Les Gestionnaires belges (qui tombent sous ces seuils) sont déjà soumises aux dispositions de la Loi AIFM depuis le 22 juillet 2014. Cependant, d'autres Gestionnaires de l'UE en vertu du régime "allégé" bénéficient d'une période de transition et sont autorisés à exercer leurs activités conformément aux régimes de placement privé antérieurs à la Directive AIFM jusqu'au 27 décembre 2014 (c'est-à-dire, pour une période de six mois après l'entrée en vigueur de la Loi AIFM). Les Gestionnaires non-UE qui étaient immédiatement soumis à la Loi AIFM, devront désormais se conformer à ses dispositions s'ils souhaitent poursuivre leurs activités sur le territoire belge.
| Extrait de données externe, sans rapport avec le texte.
(** Between two readings of the clock that are less than 2^32 ms apart,
    [elapsed] is the time that has passed. *)
Lemma elapsed_exact (now last : Z) :
  0 <= now - last < 4294967296 -> elapsed (u32 now) (u32 last) = now - last.
Proof.
  intros H. unfold elapsed, u32.
  rewrite <- Zminus_mod. apply Z.mod_small. exact H.
Qed.

(** A decoder that is idle, or whose last byte is more than the timeout
    ago, starts the next [poll] from [WAIT_START]. *)
Lemma after_timeout_idle (s : SerialComms) (now : Z) :
  wf s ->
  _state s = WAIT_START \/ elapsed now (_lastByteTime s) > FRAME_TIMEOUT_MS ->
  after_timeout s now = set_state s WAIT_START
  /\ wf (set_state s WAIT_START).
Proof.
  intros Hwf Hor. split.
  - unfold after_timeout. destruct Hor as [Hst | Hel].
    + rewrite Hst. destruct s; simpl in *. subst. reflexivity.
    + replace (elapsed now (_lastByteTime s) >? FRAME_TIMEOUT_MS)
        with true by lia.
      rewrite andb_true_r.
      destruct (_state s) eqn:E; try reflexivity.
      destruct s; simpl in *. subst. reflexivity.
  - destruct Hwf as [W1 W2 W3 W4]. constructor; fields; auto; discriminate.
Qed.
(** The literal text [x] as a pattern. *)
Definition lit (x : string) : pattern := map (fun c => Atom None Once (Ch c)) (py x).

Definition groups := list (nat * pystr).

(** Number of characters consumed, and the captured groups. *)
Definition result := (nat * groups)%type.

Definition shift (r : option result) : option result :=
  match r with
  | Some (n, gs) => Some (S n, gs)
  | None => None
  end.

Definition capture (g : option nat) (s : pystr) (r : option result) : option result :=
  match g, r with
  | Some i, Some (n, gs) => Some (n, (i, s) :: gs)
  | _, _ => r
  end.

Definition at_bol (prev : option char) : bool :=
  match prev with
  | None => true
  | Some c => N.eqb c nl
  end.

Definition at_eol (t : pystr) : bool :=
  match t with
  | [] => true
  | x :: _ => N.eqb x nl
  end.

Section Repeat.
Variable cs : charset.
(** What follows the repetition: it receives the characters the
    repetition consumed, the character before the position, and the
    remaining text. *)
Variable k : pystr -> option char -> pystr -> option result.

Fixpoint plus_greedy (acc : pystr) (t : pystr) : option result :=
  match t with
  | x :: t' =>
      if in_charset cs x then
        match plus_greedy (acc ++ [x]) t' with
        | Some r => shift (Some r)
        | None => shift (k (acc ++ [x]) (Some x) t')
        end
      else None
  | [] => None
  end.

Fixpoint plus_lazy (acc : pystr) (t : pystr) : option result :=
  match t with
  | x :: t' =>
      if in_charset cs x then
        match k (acc ++ [x]) (Some x) t' with
        | Some r => shift (Some r)
        | None => shift (plus_lazy (acc ++ [x]) t')
        end
      else None
  | [] => None
  end.

Definition star_greedy (prev : option char) (t : pystr) : option result :=
  match plus_greedy [] t with
  | Some r => Some r
  | None => k [] prev t
  end.

Definition once (t : pystr) : option result :=
  match t with
  | x :: t' => if in_charset cs x then shift (k [x] (Some x) t') else None
  | [] => None
  end.
End Repeat.

(** [match_here p prev t]: the match of [p] at the start of [t], where
    [prev] is the character just before that position. *)
Fixpoint match_here (p : pattern) (prev : option char) (t : pystr) : option result :=
  match p with
  | [] => Some (0, [])
  | Bol :: p' => if at_bol prev then match_here p' prev t else None
  | Eol :: p' => if at_eol t then match_here p' prev t else None
  | Atom g q cs :: p' =>
      let k := fun s prev' t' => capture g s (match_here p' prev' t') in
      match q with
      | Once => once cs k t
      | Plus => plus_greedy cs k [] t
      | PlusLazy => plus_lazy cs k [] t
      | Star => star_greedy cs k prev t
      end
  end.

(** A match object: [m.start()], [m.end()], [m.group()] and the groups. *)
Record mobj : Type := MObj {
  start : nat;
  end_ : nat;
  group : pystr;
  captures : groups
}.

(** [re.finditer(p, text)]: the matches from left to right, each search
    resuming where the previous match ended.  No pattern of the program
    matches the empty string (see [match_here_nonempty]); a zero-length
    result is not reported. *)
Fixpoint finditer_from (p : pattern) (prev : option char) (pos skip : nat)
         (t : pystr) : list mobj :=
  match t with
  | [] => []
  | x :: t' =>
      match skip with
      | S k => finditer_from p (Some x) (S pos) k t'
      | O =>
          match match_here p prev t with
          | Some (S n, gs) =>
              MObj pos (pos + S n) (firstn (S n) t) gs
                :: finditer_from p (Some x) (S pos) n t'
          | _ => finditer_from p (Some x) (S pos) 0 t'
          end
      end
  end.

Definition finditer (p : pattern) (text : pystr) : list mobj :=
  finditer_from p None 0 0 text.

(** A replacement template: literal text and group references [\1]. *)
Inductive piece : Type :=
| Lit (s : pystr)
| Group (i : nat).

Definition template := list piece.

Fixpoint group_of (gs : groups) (i : nat) : pystr :=
  match gs with
  | [] => []
  | (j, s) :: gs' => if Nat.eqb i j then s else group_of gs' i
  end.

Definition expand (repl : template) (gs : groups) : pystr :=
  flat_map (fun pc => match pc with Lit s => s | Group i => group_of gs i end) repl.

(** [re.sub(p, repl, text)] *)
Fixpoint sub_from (p : pattern) (repl : template) (prev : option char)
         (skip : nat) (t : pystr) : pystr :=
  match t with
  | [] => []
  | x :: t' =>
      match skip with
      | S k => sub_from p repl (Some x) k t'
      | O =>
          match match_here p prev t with
          | Some (S n, gs) => expand repl gs ++ sub_from p repl (Some x) n t'
          | _ => x :: sub_from p repl (Some x) 0 t'
          end
      end
  end.

Definition sub (p : pattern) (repl : template) (text : pystr) : pystr :=
  sub_from p repl None 0 text.

(** *** The language of a pattern

    [pat_lang p s]: the text [s] is matched by [p] with the anchors left
    aside; it says what a match looks like, not which match has priority. *)

Definition quant_ok (q : quant) (n : nat) : Prop :=
  match q with
  | Once => n = 1
  | Plus | PlusLazy => 1 <= n
  | Star => True
  end.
Exigences imposées aux Gestionnaires
La Loi AIFM prévoit un ensemble détaillé de règles pour les Gestionnaires relatives, entre autres, à l'autorisation, les conditions d'exercice (telles que la rémunération, les conflits d'intérêt, la gestion des risques, la gestion de la liquidité et les exigences de dépôt) ainsi que la transparence.
En outre, la Loi AIFM prévoit un passeport de commercialisation qui permet aux Gestionnaires de commercialiser les OPCA de l'Union auprès d'investisseurs professionnels (tels que définis par la directive MiFID). Ce passeport sera valable sur tout le territoire de l'UE, permettant aux Gestionnaires établis dans l'UE de commercialiser leurs fonds dans l'UE dès qu'ils reçoivent l'autorisation de l'autorité de surveillance de leur Etat d'origine.
Pour les Gestionnaires de l'UE qui gèrent des OPCA non-UE et les Gestionnaires non-UE qui gèrent des OPCA (de l'UE ou non-UE), ce passeport de commercialisation ne sera introduit qu'en 2015 au plus tôt, à la suite d'un acte délégué de la Commission européenne. Dans l'intervalle, ces Gestionnaires qui ne disposent pas de passeport sont néanmoins habilités à commercialiser des fonds en Belgique en vertu de dispositions safe harbour prévues dans la Loi AIFM, jusqu'en 2018, date à laquelle les dispositions nationales safe harbour ne seront plus en vigueur. La demande d'information par le biais d' "offres publiques secrètes" ("covert public offers") ou "sollicitations inversées" ("reverse sollicitation") est également interdite, sauf si elle s'inscrit dans le cadre d'une disposition safe harbour d'un placement privé. Bien que ces dispositions safe harbour permettent aux Gestionnaires de commercialiser des OPCA en Belgique sans être considérés comme faisant une offre "publique", les Gestionnaires doivent encore passer par la procédure de notification applicable auprès de la FSMA avant qu'ils ne puissent commencer leurs activités de commercialisation.
À la suite du nouveau régime réglementaire transitoire de la Loi AIFM, tous les Gestionnaires devront notifier ou s'inscrire auprès de la FSMA avant de pouvoir commencer ou poursuivre leurs activités en Belgique. L'ampleur de cette notification ou de cette inscription variera et dépendra du régime réglementaire applicable.